Copy verbatim the block of lines in the entries below whose first line contains "destruct (publishEntries entryMap), (unpublishEntries" and whose last line contains "unpublished. *)". Leave out all other lines.

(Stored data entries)
>>>

(** What every assembled post satisfies. *)
Definition post_ok (bracket_ok : string -> bool) (data : ParsedPost) : Prop :=
  is_empty (category data) = false
  /\ skip data = (is_empty (content_html data) && is_empty (date data))
  /\ to_iso_date (date data) = date data
  /\ NoDup (tags data) /\ ("" ∉ tags data)
  /\ norm_url bracket_ok (featured data) = Some (featured data).


(** ** Links of a fragment *)

(** The values of the attribute [key] on the tags named [nm] that have it,
    in document order: what the loop over [find_all(nm, key=True)] reads. *)
Definition attr_values (nm key : string) (s : node) : list string :=
  map (fun e => default "" (get key (el_node e)))
      (find_all (fun t => named nm t && has_attr key t) s).

(** The two loops of [absolutize_links] on the parsed fragment. *)
Definition absolutized (bracket_ok : string -> bool) (s : node) : option node :=
  match rewrite_attr (named "a") "href" (norm_url bracket_ok) s with
  | None => None
  | Some s => rewrite_attr (named "img") "src" (norm_url bracket_ok) s
  end.

(** The nodes of a tree in document order, the root first. *)
Fixpoint preorder (n : node) : list node :=
  n :: match n with
       | Tag _ _ cs => flat_map preorder cs
       | Str _ _ => []
       end.

(** A node and what [rewrite_attr] makes of it, its contents left aside. *)
Definition rewritten (nm key : string) (f : string -> option string) (a b : node) : Prop :=
  match a, b with
  | Str k t, Str k' t' => k = k' /\ t = t'
  | Tag n attrs _, Tag n' attrs' _ =>
      n = n' /\ (if String.eqb n nm then update_attr key f attrs else Some attrs) = Some attrs'
  | _, _ => False
  end.

(** The loop of [rewrite_attr] over the contents of a tag. *)
Definition rewrite_all (p : node -> bool) (key : string) (f : string -> option string) :=
  fix rewrite_all (l : list node) : option (list node) :=
    match l with
    | [] => Some []
    | c :: l' =>
        match rewrite_attr p key f c, rewrite_all l' with
        | Some c', Some l'' => Some (c' :: l'')
        | _, _ => None
        end
    end.

(** [attr_values] on a sequence of nodes. *)
Definition attr_values_of (nm key : string) (l : list node) : list string :=
  map (fun n => default "" (get key n))
      (filter (fun n => is_tag n && (named nm n && has_attr key n)) l).

(** The strings [get_text] collects, on a sequence of nodes. *)
Definition strings_of (tag_name : string) (l : list node) : list string :=
  flat_map (fun n =>
              match n with
              | Str k t =>
                  if interesting tag_name k && negb (is_empty (strip t))
                  then [strip t] else []
              | Tag _ _ _ => []
              end) l.

(** A fragment with a relative link, an anchor without [href] and an image. *)
Definition links_doc : node :=
  Tag "[document]" []
    [Tag "html" []
       [Tag "body" []
          [Tag "p" []
             [Str NavigableString "See ";
              Tag "a" [("href", "/Resources/Corn-Outlook-2025")] [Str NavigableString "the outlook"];
              Tag "a" [("name", "top")] [Str NavigableString "."];
              Tag "img" [("alt", "chart"); ("src", "images/chart.png")] []]]]].

(** ** Year tokens and dates *)

(** The character before a position: the last of [pre], or [prev] when
    [pre] is empty. *)
Definition char_before (prev : option ascii) (pre : string) : option ascii :=
  match last_char pre with Some c => Some c | None => prev end.

(** A year token at the start of [s]: [20] and two digits, not followed by
    a word character. *)
Definition year_token (s : string) : bool :=
  match s with
  | String a (String b (String d1 (String d2 post))) =>
      Ascii.eqb a "2" && Ascii.eqb b "0" && isdigit d1 && isdigit d2
      && negb (first_is isword post)
  | _ => false
  end.

(** A character that is not white space. *)
Definition not_space (c : ascii) : bool := negb (isspace c).

(** [Month D,YYYY], the year right after the comma. *)
Definition month_d_yyyy_tight (w dd yyyy : string) : string :=
  w +:+ " " +:+ dd +:+ "," +:+ yyyy.

(** ** Posts on another host *)

(** Letters, digits, dot and hyphen: the characters of a host name. *)
Definition host_char (c : ascii) : bool :=
  isalpha_ascii c || isdigit c || has_char c ".-".

(** Letters, digits and hyphen. *)
Definition segment_char (c : ascii) : bool :=
  isalpha_ascii c || isdigit c || Ascii.eqb c "-".

(** The URL of a post on any host. *)
Definition post_on (host slug : string) : string :=
  "https://" +:+ host +:+ "/Resources/" +:+ slug.

(** ** Links of a listing page *)

(** The nodes below a node, in document order. *)
Definition below (n : node) : list node := map el_node (descendants n).
(** X22.  When the entry map of [publishDocuments] and
    [unpublishDocuments] can be built, it holds under each plural id the
    ids of exactly the documents whose model has that plural id, in the
    order of the documents, and no entry for a plural id without a
    document; for a non-empty list of documents both methods call the
    client with that map first. *)
Theorem publishDocuments_groups_by_plural_id
    (documents : list ContentSource.Document) (assets : list ContentSource.Asset)
    (entryMap : gmap string (list string)) :
  foldM add documents ∅ = Ok entryMap ->
  (forall pluralModelName,
     entryMap !! pluralModelName
     = match List.map ContentSource.doc_id (group pluralModelName documents) with
       | [] => None
       | ids => Some ids
       end) /\
  (documents <> [] ->
   exists afterPublish afterUnpublish,
     List.filter ContentSource.isCall (ran_effects (publishing documents assets))
     = ContentSource.PublishEntries entryMap :: afterPublish /\
     List.filter ContentSource.isCall (ran_effects (unpublishing documents assets))
     = ContentSource.UnpublishEntries entryMap :: afterUnpublish).
Proof.
  intros Hmap. split.
  - intros p. rewrite (addToEntryMap_groups _ _ _ Hmap p), lookup_empty.
    now destruct (List.map _ _).
  - intros Hne. unfold publishing, unpublishing, ContentSource.publishDocuments,
      ContentSource.unpublishDocuments.
    destruct documents as [|doc documents]; [congruence|].
    fold add. rewrite Hmap.
    destruct (publishEntries entryMap), (unpublishEntries entryMap);
      unfold ContentSource.withAssets;
      destruct assets as [|a assets]; try destruct (publishAssets _);
      try destruct (unpublishAssets _); cbn; eauto.
Qed.

(** X23.  If the cache does not know the model of one of the documents,
    [publishDocuments] and [unpublishDocuments] reject before they call the
    client: none of the documents and none of the assets is published or
    unpublished. *)
Theorem publishDocuments_is_all_or_nothing
    (documents : list ContentSource.Document) (assets : list ContentSource.Asset)
    (doc : ContentSource.Document) :
  In doc documents -> getModelByName (ContentSource.doc_modelName doc) = None ->
  (exists e, ran_result (publishing documents assets) = Throw e) /\
  List.filter ContentSource.isCall (ran_effects (publishing documents assets)) = [] /\
  (exists e, ran_result (unpublishing documents assets) = Throw e) /\
  List.filter ContentSource.isCall (ran_effects (unpublishing documents assets)) = [].
Proof.
  intros Hin Hnone.
  destruct (addToEntryMap_unknown documents doc Hin Hnone ∅) as [e He].
  unfold publishing, unpublishing, ContentSource.publishDocuments,
    ContentSource.unpublishDocuments.
  destruct documents as [|d documents]; [destruct Hin|].
  fold add. rewrite He. cbn. repeat split; eauto.
Qed.

End PublishingFacts.
Lemma isDoneLineb_spec (line : string) :
  isDoneLineb line = true <-> isDoneLine line.
Proof.
  unfold isDoneLineb, isDoneLine. destruct (dataOf line) as [data|].
  - rewrite String.eqb_eq. split; congruence.
  - split; discriminate.
Qed.

(** The lines up to the first sentinel line. *)
Lemma first_done_line (lines : list string) :
  existsb isDoneLineb lines = true ->
  exists pre line post,
    lines = pre ++ line :: post
    /\ Forall (fun l => ~ isDoneLine l) pre
    /\ isDoneLine line.
Proof.
  induction lines as [|l lines IH]; cbn [existsb]; [discriminate|].
  destruct (isDoneLineb l) eqn:Hl.
  - intros _. exists [], l, lines. split; [reflexivity|].
    split; [constructor|]. now apply isDoneLineb_spec.
  - cbn [orb]. intros H. destruct (IH H) as (pre & line & post & -> & Hpre & Hline).
    exists (l :: pre), line, post. split; [reflexivity|].
    split; [|exact Hline]. constructor; [|exact Hpre].
    intros Hdone. apply isDoneLineb_spec in Hdone. congruence.
Qed.

Lemma no_done_line (lines : list string) :
  existsb isDoneLineb lines = false ->
  Forall (fun l => ~ isDoneLine l) lines.
Proof.
  induction lines as [|l lines IH]; cbn [existsb]; [constructor|].
  intros H. apply orb_false_iff in H. destruct H as [Hl Hrest].
  constructor; [|apply IH, Hrest].
  intros Hdone. apply isDoneLineb_spec in Hdone. congruence.
Qed.

Lemma filter_isCompleted_none (events : list Event) :
  Forall (fun e => isCompleted e = false) events ->
  List.filter isCompleted events = [].
Proof.
  induction 1 as [|e events He _ IH]; [reflexivity|].
  cbn [List.filter]. now rewrite He.
Qed.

<<<

• SOLUTION TO THIS PROBLEM
    destruct (publishEntries entryMap), (unpublishEntries entryMap);
      unfold ContentSource.withAssets;
      destruct assets as [|a assets]; try destruct (publishAssets _);
      try destruct (unpublishAssets _); cbn; eauto.
Qed.

(** X23.  If the cache does not know the model of one of the documents,
    [publishDocuments] and [unpublishDocuments] reject before they call the
    client: none of the documents and none of the assets is published or
    unpublished. *)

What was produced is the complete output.